The advent of this kind of wearable and app-based tech means that the amount of data collected over a 24/7 period is greater than that during outpatient visits. Dalsgaard says e-diaries, sleep trackers and other wearable and non-wearable tech can provide valuable data if integrated into an effective trial design.
“There are some things you can do in the home that you cannot do in a clinic,” he says. “You can sample it much more frequently. You can control the variation and get a much more precise picture. You don’t necessarily want to replicate what you’re already doing – you want to really tailor it and make it exploit the opportunity in a decentralised setting. It would be a way of measuring data that you would not get through normal conversations.
“Digital devices are currently supplementary – they are not carrying the whole load of the trial yet.”
Move in the right direction
Further integration is the next inevitable step. That next push will largely depend on buy-in from regulators – and Dalsgaard remains upbeat about future approvals for trials that rely primarily on virtually collected data.
“It’s a moving target, but it’s moving in the right direction. I think, generally, everybody is sensing that this is a direction we’re moving in and we have to work together to make it happen. Regulators are approving digital therapeutics – if they’ve come that far in embracing digital, I don’t think that the distance to acknowledging that an element of a trial can be a digital device that can provide a primary endpoint is that far away.”
Dalsgaard says, ultimately, this should all lead to getting treatments to market faster – and possibly more cost-effectively. “You can deduce the logic out of it.
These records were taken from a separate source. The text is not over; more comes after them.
Lemma rewind_one_spec logIdx r slot e :
  r_globalLog r !! slot = Some e ->
  exists sz resident,
    rewind_one logIdx r slot =
      r <| r_State ::= undo_all (ge_undo e) |>
        <| r_residentBytes := resident |>
        <| r_globalLog ::= <[slot := e <| ge_sizeBytes := sz |> <| ge_undo := [] |>]> |>
        <| r_dedup ::= drop_keys (fun li => logIdx <=? li) (ge_requests e) |>.
Proof.
  intros He. unfold rewind_one, undoWrites. rewrite He. cbv zeta. eexists _, _.
  unfold drop_keys. replica_eq.
Qed.

Lemma rewind_one_lower logIdx r slot n sn :
  rewind_one logIdx (lower r n sn) slot = lower (rewind_one logIdx r slot) n sn.
Proof.
  unfold rewind_one, undoWrites, lower. rsimpl. destruct (r_globalLog r !! slot); [|done].
  cbv zeta. replica_eq.
Qed.

Lemma lower_lower r n sn n' sn' : lower (lower r n sn) n' sn' = lower r n' sn'.
Proof. unfold lower. replica_eq. Qed.

Lemma lower_self r :
  r <| r_nextExpected := r_nextExpected r |> <| r_prefixHash := r_prefixHash r |>
    <| r_nextLogIndex := r_nextLogIndex r |> = r.
Proof. replica_eq. Qed.

Lemma rewind_down_lower m target logIdx r n sn :
  rewind_down m target logIdx (lower r n sn) = lower (rewind_down m target logIdx r) n sn.
Proof.
  revert r. induction m as [|m IH]; intros r; cbn [rewind_down]; [done|].
  by rewrite rewind_one_lower, IH.
Qed.

(** undoing the last executed slot *)
Lemma log_inv_shrink lo r r' snap hi s e e' logIdx :
  log_inv_at lo r snap hi -> r_nextExpected r = s + 1 -> lo <= s ->
  logIdx <= sn_logIdx (snap s) ->
  r_globalLog r !! s = Some e ->
  r_globalLog r' = <[s := e']> (r_globalLog r) -> ge_undo e' = [] ->
  ge_state e' = ge_state e -> ge_ownerSet e' = ge_ownerSet e ->
  r_dedup r' = drop_keys (fun li => logIdx <=? li) (ge_requests e) (r_dedup r) ->
  r_State r' = undo_all (ge_undo e) (r_State r) ->
  r_nextExpected r' = s -> r_prefixHash r' = sn_hash (snap s) ->
  r_nextLogIndex r' = sn_logIdx (snap s) ->
  r_ringSize r' = r_ringSize r -> r_retainSlots r' = r_retainSlots r ->
  r_hashRing r' = r_hashRing r -> r_logIdxRing r' = r_logIdxRing r ->
  log_inv_at lo r' snap hi.
Proof.
  intros Hinv Hn Hlo Hli He El Eu Est Eow Ed Es Ex Eh En Ers Ert Ehr Elr.
  destruct (li_exec _ _ _ _ Hinv s) as (e0 & He0 & Hex); [lia|].
  assert (e0 = e) as -> by congruence.
  pose proof (li_top _ _ _ _ Hinv) as (_ & _ & Hstore). rewrite Hn in Hstore.
  pose proof (li_bounds _ _ _ _ Hinv). pose proof (li_fit _ _ _ _ Hinv).
  split; rewrite ?El, ?En, ?Ed, ?Es, ?Ex, ?Eh, ?Ehr, ?Elr, ?Ers, ?Ert.
  - lia.
  - lia.
  - apply Hinv.
  - apply Hinv.
  - split; [done|]. split; [done|]. apply undo_all_equiv.
    eapply undo_ok_proper, Hex; [done|by symmetry].
  - intros s1 s2 H1 H2. apply (li_mono _ _ _ _ Hinv); lia.
  - intros s1 Hs1. rewrite lookup_insert_ne by lia. apply (li_exec _ _ _ _ Hinv). lia.
  - intros s1 H1 H2. apply (li_ringval _ _ _ _ Hinv); lia.
  - intros s1 e1 [[<- <-]|[_ H1]]%lookup_insert_Some.
    + rewrite Est, Eow. by apply (li_owner _ _ _ _ Hinv s).
    + by apply (li_owner _ _ _ _ Hinv s1).
  - intros s1 e1 Hs1 [[<- <-]|[Hne H1]]%lookup_insert_Some; [done|].
    eapply (li_fresh _ _ _ _ Hinv); [|done]. lia.
  - intros k i [Hk Hno]%drop_keys_lookup.
    destruct (li_dedup _ _ _ _ Hinv k i Hk) as (s1 & e1 & rq & Hs1 & He1 & Hrest).
    destruct (decide (s1 = s)) as [->|Hne].
    + exfalso. rewrite He in He1. injection He1 as <-. destruct Hrest as (_ & Hrq & Hkey & Hi).
      apply Hno. split; [lia|eauto].
    + exists s1, e1, rq. rewrite lookup_insert_ne by done. split; [lia|done].
Qed.

Lemma rewind_step_inv lo r snap hi logIdx s :
  log_inv_at lo r snap hi -> r_nextExpected r = s + 1 ->
  lo <= s -> logIdx <= sn_logIdx (snap s) ->
  log_inv_at lo (lower (rewind_one logIdx r s) s (snap s)) snap hi.
Proof.
  intros Hinv Hn Hlo Hli.
  destruct (li_exec _ _ _ _ Hinv s) as (e & He & Hex); [lia|].
  destruct (rewind_one_spec logIdx r s e He) as (sz & resident & ->). unfold lower.
  apply (log_inv_shrink lo r _ snap hi s e (e <| ge_sizeBytes := sz |> <| ge_undo := [] |>)
           logIdx Hinv Hn Hlo Hli He); rsimpl; reflexivity.
Qed.

Lemma rewind_down_inv m lo r snap hi target logIdx :
  log_inv_at lo r snap hi -> r_nextExpected r = target + Z.of_nat m -> lo <= target ->
  logIdx = sn_logIdx (snap target) ->
  log_inv_at lo (lower (rewind_down m target logIdx r) target (snap target)) snap hi.
Proof.
  revert r. induction m as [|m IH]; intros r Hinv Hn Hlo Hli; cbn [rewind_down].
  { replace (lower r target (snap target)) with r; [done|].
    pose proof (li_top _ _ _ _ Hinv) as (E1 & E2 & _).
    assert (target = r_nextExpected r) as -> by lia.
    unfold lower. rewrite <- E1, <- E2. symmetry. apply lower_self. }
  pose proof (li_mono _ _ _ _ Hinv target (target + Z.of_nat m) ltac:(pose proof (li_bounds _ _ _ _ Hinv); lia) ltac:(lia)).
  pose proof (rewind_step_inv lo r snap hi logIdx (target + Z.of_nat m) Hinv
    ltac:(lia) ltac:(lia) ltac:(lia)) as Hstep.
  specialize (IH _ Hstep). unfold lower in IH at 1. rsimpl in IH.
  specialize (IH eq_refl Hlo Hli). by rewrite rewind_down_lower, lower_lower in IH.
Qed.

(** rewinding only forgets keys recorded at or above the new log length *)
Lemma rewind_down_dedup m target logIdx r k i :
  (r_dedup (rewind_down m target logIdx r) !! k = Some i -> r_dedup r !! k = Some i) /\
  (r_dedup r !! k = Some i -> i < logIdx ->
   r_dedup (rewind_down m target logIdx r) !! k = Some i).
Proof.
  revert r. induction m as [|m IH]; intros r; cbn [rewind_down]; [auto|].
  destruct (IH (rewind_one logIdx r (target + Z.of_nat m))) as [IH1 IH2].
  destruct (r_globalLog r !! (target + Z.of_nat m)) as [e|] eqn:Ee.
  2:{ unfold rewind_one in *. rewrite Ee in *. auto. }
  destruct (rewind_one_spec logIdx r _ e Ee) as (sz & res & E). rewrite E in *. rsimpl in IH1. rsimpl in IH2.
  split.
  - intros H. apply IH1, drop_keys_lookup in H as [H _]. done.
  - intros H Hlt. apply IH2; [|done]. apply drop_keys_lookup. split; [done|].
    intros [Hc _]. lia.
Qed.

Lemma rewind_down_log m target logIdx r s :
  slotState_of (rewind_down m target logIdx r) s = slotState_of r s.
Proof.
  revert r. induction m as [|m IH]; intros r; cbn [rewind_down]; [done|]. rewrite IH.
  destruct (r_globalLog r !! (target + Z.of_nat m)) as [e|] eqn:Ee.
  2:{ unfold rewind_one. by rewrite Ee. }
  destruct (rewind_one_spec logIdx r _ e Ee) as (sz & res & ->). unfold slotState_of. rsimpl.
  destruct (decide (s = target + Z.of_nat m)) as [->|].
  - rewrite lookup_insert_eq, Ee. by rsimpl.
  - by rewrite lookup_insert_ne.
Qed.

Lemma rewind_down_pruned m target logIdx r :
  r_prunedBelow (rewind_down m target logIdx r) = r_prunedBelow r.
Proof.
  revert r. induction m as [|m IH]; intros r; cbn [rewind_down]; [done|]. rewrite IH.
  unfold rewind_one, undoWrites. destruct (r_globalLog r !! _); [by rsimpl|done].
Qed.

(** [rewindTo] a resident slot whose prefix is known restores the history up
    to it. *)
Lemma rewindTo_spec r snap hi target :
  log_inv r snap hi -> r_prunedBelow r <= target < r_nextExpected r ->
  target = 0 \/ hi - r_ringSize r < target \/
    r_prunedBelow r < target <= r_nextExpected r - r_ringSize r ->
  exists r', rewindTo r target = (r', true) /\ log_inv r' snap hi /\
    r_nextExpected r' = target /\
    (forall k i, r_dedup r' !! k = Some i <->
       r_dedup r !! k = Some i /\ i < sn_logIdx (snap target)) /\
    (forall s, slotState_of r' s = slotState_of r s).
Proof.
  intros Hinv Ht Hor. pose proof (li_bounds _ _ _ _ Hinv) as Hb.
  pose proof (li_fit _ _ _ _ Hinv). pose proof (li_ring _ _ _ _ Hinv).
  assert (prefixStateAt r target = Some (sn_hash (snap target), sn_logIdx (snap target))) as Hps.
  { unfold prefixStateAt. destruct (Z.eqb_spec target 0) as [->|Hne].
    { destruct (li_origin _ _ _ _ Hinv) as [-> ->]. done. }
    unfold sub64. rewrite u64_small by word_lia.
    destruct (prefixHashAt_correct r snap hi (target - 1) Hinv) as [-> ->]; [lia|lia|].
    by replace (target - 1 + 1) with target by lia. }
  unfold rewindTo. rewrite (proj2 (Z.leb_gt _ _)), Hps by lia. cbv zeta.
  set (m := Z.to_nat (r_nextExpected r - target)).
  pose proof (rewind_down_inv m (r_prunedBelow r) r snap hi target (sn_logIdx (snap target)) Hinv
    ltac:(lia) ltac:(lia) eq_refl) as Hinv'.
  set (r1 := rewind_down m target _ r) in *.
  assert (r_prunedBelow r1 = r_prunedBelow r) as Hpb.
  { apply rewind_down_pruned. }
  exists (lower r1 target (snap target)). split; [done|].
  split; [|split; [|split]].
  - unfold log_inv, lower in *. rsimpl. rewrite Hpb. done.
  - unfold lower. by rsimpl.
  - intros k i. change (r_dedup (lower r1 target (snap target))) with (r_dedup r1).
    destruct (rewind_down_dedup m target (sn_logIdx (snap target)) r k i) as [H1 H2].
    split; [|intros []; auto]. intros Hk. split; [auto|].
    destruct (li_dedup _ _ _ _ Hinv' k i) as (s & e & rq & Hs & _ & _ & _ & _ & Hi); [done|].
    unfold lower in Hs. rsimpl in Hs.
    pose proof (li_mono _ _ _ _ Hinv (s + 1) target ltac:(lia) ltac:(lia)). lia.
  - intros s. unfold lower, slotState_of. rsimpl. apply rewind_down_log.
Qed.
End rewind.

(** ** The execution loop *)

Section loop.
Context {TM : Treemap Value} {TL : TreemapLaws TM}.
Implicit Types r : Replica TM.

(** No counter wraps while [n] more slots execute.  (A bus decoded from the
    wire has fewer than 2^32 requests.) *)
Record roomy r (hi : Z) (n : nat) : Prop := {
  roomy_slots : Z.max hi (r_nextExpected r + Z.of_nat n) + r_ringSize r < W64;
  roomy_index : r_nextLogIndex r + Z.of_nat n * 2 ^ 32 < W64;
  roomy_entries : forall s e, r_globalLog r !! s = Some e -> entry_len e <= 2 ^ 32 }.

Lemma entry_len_ext e e' :
  ge_state e' = ge_state e -> ge_requests e' = ge_requests e -> entry_len e' = entry_len e.
Proof. unfold entry_len, is_noop. by intros -> ->. Qed.

(** How execution extends the history: the slots already executed, the keys
    already recorded and the state of every slot are kept; the keys recorded
    since have indices from the old log length on. *)
Record advanced r r' (snap snap' : Z -> snapshot) (hi hi' : Z) : Prop := {
  adv_next : r_nextExpected r <= r_nextExpected r';
  adv_hi : hi' = Z.max hi (r_nextExpected r');
  adv_snap : forall s, s <= r_nextExpected r -> snap' s = snap s;
  adv_index : r_nextLogIndex r <= r_nextLogIndex r';
  adv_new : forall k i, r_dedup r' !! k = Some i ->
    r_dedup r !! k = Some i \/ r_nextLogIndex r <= i;
  adv_old : forall k i, r_dedup r !! k = Some i -> r_dedup r' !! k = Some i;
  adv_slots : forall s, slotState_of r' s = slotState_of r s;
  adv_dom : dom (r_globalLog r') = dom (r_globalLog r);
  adv_frame : r_prunedBelow r' = r_prunedBelow r /\ r_status r' = r_status r /\
    r_haveStable r' = r_haveStable r /\ r_stableSlot r' = r_stableSlot r }.

Lemma advanced_refl r snap hi : r_nextExpected r <= hi -> advanced r r snap snap hi hi.
Proof. intros H. split; try done; [lia|auto]. Qed.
If you are not limited to a few clinical trial sites, but you can access a broader patient group who then stay in the trial because it’s easier for them and you get better data that can be objectively assessed, then all that ties together to drive more efficient and effective clinical trials,” he says.
“You still have to go through the same steps, the regulator will require you to de-risk and replicate, and so forth, but on the whole that adds to the probability of success and speed, and maybe even cost savings.”